**What the task asks:** When a line of the records contains "daemon", copy it.

**Exercise inputs:**
(* ===== verification/MaapServerExamples.v ===== *)
(** * MaapServerExamples: the MAAP daemon on concrete inputs *)
From stdpp Require Import base gmap strings numbers list.
From S2P Require Import Prelude Text Parse Intervals IntervalTree IntervalUpdate MaapPacket MaapTime MaapNet Maap.
From S2P Require Import MaapInv MaapClient MaapProps MaapExamples MaapParse MaapText MaapServer MaapServerProps.
#[local] Open Scope Z_scope.
#[local] Open Scope st_scope.

Definition server_after (e : server_event) (s : Server) : Server := match server_do e s with Done (_, s') => s' | Fault _ => s end.

Lemma blank_world_fresh : fresh blank_world.
Proof. split; [apply blank_world_ok|done..]. Qed.

Definition line (s : string) : list Z := bytes_of_string (s +:+ newline).

(** A client connects, sets the daemon up and reserves sixteen addresses. *)
Definition sv_connected : Server := server_after (ev_accept 5) (server_start blank_world []).
Definition sv_init : Server := server_after (ev_client 0 (Some (line "init"))) sv_connected.
Definition sv_reserved : Server := server_after (ev_client 0 (Some (line "reserve 16"))) sv_init.

Lemma bytes_line s : Forall is_byte (line s).
Proof. apply bytes_of_string_bytes. Qed.

Lemma sv_connected_reach : @server_reach (watched sample_env) blank_world sv_connected.
Proof.
  apply (server_reach_step _ (ev_accept 5) (server_start blank_world [])); [apply server_reach_start; constructor|by split|].
  vm_compute. reflexivity.
Qed.
Lemma sv_init_reach : @server_reach (watched sample_env) blank_world sv_init.
Proof.
  apply (server_reach_step _ (ev_client 0 (Some (line "init"))) sv_connected); [apply sv_connected_reach| |vm_compute; reflexivity].
  split; [done|]. split; [apply bytes_line|]. split; [apply (bool_decide_unpack _); vm_compute; exact I|].
  unfold buffer_contract.
  match goal with |- context [read_cmd ?b] => assert (read_cmd b = (Some (mkMaapCmd MAAP_CMD_INIT (-1) MAAP_DYNAMIC_POOL_BASE MAAP_DYNAMIC_POOL_SIZE), true)) as -> by (vm_compute; reflexivity) end.
  intros _. vm_compute. split; congruence.
Qed.

(** Sixteen addresses, in [sv_init]. *)
Lemma reserve_16_ok : event_ok sv_init (ev_client 0 (Some (line "reserve 16"))).
Proof.
  split; [vm_compute; reflexivity|]. split; [apply bytes_line|]. split; [apply (bool_decide_unpack _); vm_compute; exact I|].
  unfold buffer_contract.
  match goal with |- context [read_cmd ?b] => assert (read_cmd b = (Some (mkMaapCmd MAAP_CMD_RESERVE (-1) 0 16), true)) as -> by (vm_compute; reflexivity) end.
  intros _. cbn. lia.
Qed.


Lemma sv_reserved_reach : @server_reach (watched sample_env) blank_world sv_reserved.
Proof. apply (server_reach_step _ (ev_client 0 (Some (line "reserve 16"))) sv_init); [apply sv_init_reach|apply reserve_16_ok|vm_compute; reflexivity]. Qed.


(** ** What stops the daemon *)

(** A client that sends as many bytes as the buffer holds makes the daemon write the zero behind
    them past its end. *)
Theorem server_overwrites (env : Environment) s i fd data :
  sv_clientfd s !! i = Some fd -> fd <> -1 -> (RECV_SIZE <= length data)%nat ->
  server_do (ev_client i (Some data)) s = Fault OutOfBounds.
Proof.
  intros Hi Hf Hl. cbn [server_do]. unfold st_bind at 1, st_get. rewrite Hi. apply Z.eqb_neq in Hf. rewrite Hf.
  destruct data as [|b data]; [cbn in Hl; unfold RECV_SIZE in Hl; lia|]. unfold client_command. unfold st_bind at 1.
  rewrite length_take. destruct (Nat.ltb_spec (RECV_SIZE `min` length (b :: data)) RECV_SIZE); [lia|done].
Qed.

Lemma server_overwrites_witness : server_do (ev_client 0 (Some (replicate 1600 65))) sv_connected = Fault OutOfBounds.
Proof. apply (server_overwrites sample_env sv_connected 0 5); [reflexivity|lia|rewrite length_replicate; unfold RECV_SIZE; lia]. Defined.

(** A reservation of no addresses at the base of the pool fails an assertion. *)
Theorem server_aborts : server_do (ev_client 0 (Some (line "reserve 0x91e0f0000000 0"))) sv_init = Fault AssertFail.
Proof. vm_compute. reflexivity. Qed.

**Task result:**
(** * MaapServerExamples: the MAAP daemon on concrete inputs *)
(** A client connects, sets the daemon up and reserves sixteen addresses. *)
(** ** What stops the daemon *)
(** A client that sends as many bytes as the buffer holds makes the daemon write the zero behind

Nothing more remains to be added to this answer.